» **WHAT IS BEING ASKED**: Return the lines of the data below exactly. Start at the first and end with the line containing "throws, the exception".

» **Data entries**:
(** C5, as the code has it. The category fetches never reject, so the
    four batches always complete, and the one stage of a cycle that can
    throw is the write of the snapshot at its end. When that write
    throws, the exception is caught and reported ([error] set, [loading]
    and [refreshing] cleared) and storage is as it was; but by then every
    section shows the newly fetched topics, and [lastUpdated] is the time
    of this cycle. When the write is taken, no error is reported. *)
Theorem C5_failed_cycle_state
    (JSON_stringify_CachedData : CachedData -> jsstring) (ai : Service)
    (forceRefresh : bool) (w : World) :
  (exists d w1,
      fetchBatches ai geminiFetch_task (cycleStart forceRefresh w) = (Ok d, w1))
  /\ (fetchCycle JSON_stringify_CachedData ai geminiFetch_task
        forceRefresh w).1 = Ok tt
  /\ loading (app (fetchCycle JSON_stringify_CachedData ai geminiFetch_task
                     forceRefresh w).2) = false
  /\ refreshing (app (fetchCycle JSON_stringify_CachedData ai geminiFetch_task
                        forceRefresh w).2) = false
  /\ (forall d w1,
        fetchBatches ai geminiFetch_task (cycleStart forceRefresh w)
        = (Ok d, w1) ->
        snapshotAccepted JSON_stringify_CachedData d w1 = false ->
        error (app (fetchCycle JSON_stringify_CachedData ai geminiFetch_task
                      forceRefresh w).2) = Some LOAD_ERROR
        /\ localStorage (fetchCycle JSON_stringify_CachedData ai
                           geminiFetch_task forceRefresh w).2
           = localStorage w
        /\ (forall c,
              sectionData
                (app (fetchCycle JSON_stringify_CachedData ai geminiFetch_task
                        forceRefresh w).2) c = d c)
        /\ (forall c,
              d c = fallbackOf c
              \/ exists resp t,
                   d c = parseTopics (prefixOf c) t resp (fallbackOf c))
        /\ lastUpdated
             (app (fetchCycle JSON_stringify_CachedData ai geminiFetch_task
                     forceRefresh w).2)
           = Some (now (net (fetchCycle JSON_stringify_CachedData ai
                               geminiFetch_task forceRefresh w).2)))
  /\ (forall d w1,
        fetchBatches ai geminiFetch_task (cycleStart forceRefresh w)
        = (Ok d, w1) ->
        snapshotAccepted JSON_stringify_CachedData d w1 = true ->
        error (app (fetchCycle JSON_stringify_CachedData ai geminiFetch_task
                      forceRefresh w).2) = error (app w)).
Proof.
  destruct (cycleStart_frame forceRefresh w) as (_ & Hs0 & _ & _ & He0 & _).
  destruct (fetchBatches_gemini ai (cycleStart forceRefresh w))
    as (k & d & w1 & g1 & g2 & g3 & g4 & E & _ & _ & _ & _ & _ & _ & Hruns
        & Hs & _ & Hd & _ & _ & He & _).
  rewrite fetchCycle_run, E.
  split; [eauto|].
  split; [by destruct (snapshotAccepted _ d w1)|].
  split; [by destruct (snapshotAccepted _ d w1)|].
  split; [by destruct (snapshotAccepted _ d w1)|].
  split.
  - intros d' w1' [= <- <-] ->.
    cbn [snd unsaved app error localStorage sectionData lastUpdated net].
    split; [done|]. split; [congruence|]. split; [done|]. split; [|done].
    intros c.
    destruct (geminiFetch_task_runs _ _ _ _ (Hruns c))
      as (? & res & _ & _ & [= ->] & Hres & _). exact Hres.
  - intros d' w1' [= <- <-] ->.
    cbn [snd persisted app error]. congruence.
Qed.

Lemma C5_failed_cycle_state_witness :
  error (app (fetchCycle stringifyStub (alwaysRejects (Some 500) None)
                geminiFetch_task true worldStorageRefused).2)
  = Some LOAD_ERROR
  /\ localStorage (fetchCycle stringifyStub (alwaysRejects (Some 500) None)
                     geminiFetch_task true worldStorageRefused).2
     = localStorage worldStorageRefused.
Proof.
  destruct (C5_failed_cycle_state stringifyStub (alwaysRejects (Some 500) None)
              true worldStorageRefused) as (_ & _ & _ & _ & H & _).
  destruct (H fallbackOf
              (fetchBatches (alwaysRejects (Some 500) None) geminiFetch_task
                 worldStorageRefused).2) as (H1 & H2 & _).
  - vm_compute. reflexivity.
  - vm_compute. reflexivity.
  - split; [exact H1 | exact H2].
Defined.

(** C5 as stated fails. The browser refuses the write that ends the cycle:
    the error is reported, and every section, which showed [topicA], now
    shows what the cycle fetched; [lastUpdated] has moved too. *)
Lemma C5_overwritten_sections_counterexample :
  let w' := (loadTopics parseStub stringifyStub (alwaysRejects (Some 500) None)
               geminiFetch_task true worldStorageRefused).2 in
  error (app w') = Some LOAD_ERROR
  /\ (forall c, sectionData (app worldStorageRefused) c = [topicA])
  /\ (forall c, sectionData (app w') c = fallbackOf c)
  /\ sectionData (app w') news <> sectionData (app worldStorageRefused) news
  /\ lastUpdated (app worldStorageRefused) = Some 500
  /\ lastUpdated (app w') = Some 5700
  /\ localStorage w' = ∅.
Proof.
  cbv zeta. split; [vm_compute; reflexivity|]. split; [done|].
  split; [intros []; vm_compute; reflexivity|].
  split; [vm_compute; discriminate|].
  split; [done|]. split; vm_compute; reflexivity.
Qed.




Example all_categories_fail_run :
  let w' := (loadTopics parseStub stringifyStub (alwaysRejects (Some 500) None)
               geminiFetch_task true worldShowingA).2 in
  localStorage w' !! STORAGE_KEY = Some (js "snapshot@5700")
  /\ lastUpdated (app w') = Some 5700
  /\ now (net w') = 5700
  /\ error (app w') = None
  /\ sectionData (app w') wildlife = fetchWildlifeTrends_fallback.
Proof. vm_compute. repeat split; reflexivity. Qed.

(** C6: every cycle of the application requests the nine sections in the
    four groups (news, tech), (music, billboard, hiphop), (memes, gaming),
    (landscapes, wildlife), with a sleep of 1.5 s before the second, third
    and fourth group. In a group the first request of every section is
    sent before any answer is awaited, so no answer to one section can
    keep another from being requested; the retries of the sections of a
    group overlap. Whatever the others do, the fetch of each section makes
    a run of its own, with at most three retries, and the section ends
    with its own fallback table or with the parse of its own response. *)
Theorem C6_four_groups_with_pauses
    (JSON_stringify_CachedData : CachedData -> jsstring) (ai : Service)
    (forceRefresh : bool) (w : World) :
  exists (k : SectionId -> nat) (g1 g2 g3 g4 : list Event),
    (forall c, (k c <= 3)%nat)
    /\ trace (net (fetchCycle JSON_stringify_CachedData ai geminiFetch_task
                     forceRefresh w).2)
       = trace (net w)
         ++ g1 ++ Sleep 1500 :: g2 ++ Sleep 1500 :: g3 ++ Sleep 1500 :: g4
    /\ groupOfTwo k news tech g1
    /\ groupOfThree k music billboard hiphop g2
    /\ groupOfTwo k memes gaming g3
    /\ groupOfTwo k landscapes wildlife g4
    /\ (forall c,
          Runs ai (geminiFetch_task c)
            (attempts (categoryRequest (promptOf c)) (k c))
            (Ok (sectionData
                   (app (fetchCycle JSON_stringify_CachedData ai
                           geminiFetch_task forceRefresh w).2) c)))
    /\ (forall c,
          sectionData
            (app (fetchCycle JSON_stringify_CachedData ai geminiFetch_task
                    forceRefresh w).2) c = fallbackOf c
          \/ exists resp t,
               sectionData
                 (app (fetchCycle JSON_stringify_CachedData ai geminiFetch_task
                         forceRefresh w).2) c
               = parseTopics (prefixOf c) t resp (fallbackOf c)).
Proof.
  destruct (cycleStart_frame forceRefresh w) as (Hn0 & _).
  destruct (fetchBatches_gemini ai (cycleStart forceRefresh w))
    as (k & d & w1 & g1 & g2 & g3 & g4 & E & Hk & Ht & G1 & G2 & G3 & G4
        & Hruns & _ & _ & Hd & _).
  exists k, g1, g2, g3, g4. rewrite fetchCycle_run, E.
  assert (Hfinal :
    net (if snapshotAccepted JSON_stringify_CachedData d w1
         then (Ok tt, persisted JSON_stringify_CachedData d w1)
         else (Ok tt, unsaved w1)).2 = net w1
    /\ sectionData
         (app (if snapshotAccepted JSON_stringify_CachedData d w1
               then (Ok tt, persisted JSON_stringify_CachedData d w1)
               else (Ok tt, unsaved w1)).2) = sectionData (app w1))
    by (by destruct (snapshotAccepted _ d w1)).
  destruct Hfinal as [-> ->].
  split; [done|]. split; [by rewrite Ht, Hn0|].
  do 4 (split; [done|]).
  split.
  - intros c. rewrite Hd. apply Hruns.
  - intros c. rewrite Hd.
    destruct (geminiFetch_task_runs _ _ _ _ (Hruns c))
      as (? & res & _ & _ & [= ->] & Hres & _). exact Hres.
Qed.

» **FINISHED EXERCISE**:
(** C5, as the code has it. The category fetches never reject, so the
    four batches always complete, and the one stage of a cycle that can
    throw is the write of the snapshot at its end. When that write
    throws, the exception is caught and reported ([error] set, [loading]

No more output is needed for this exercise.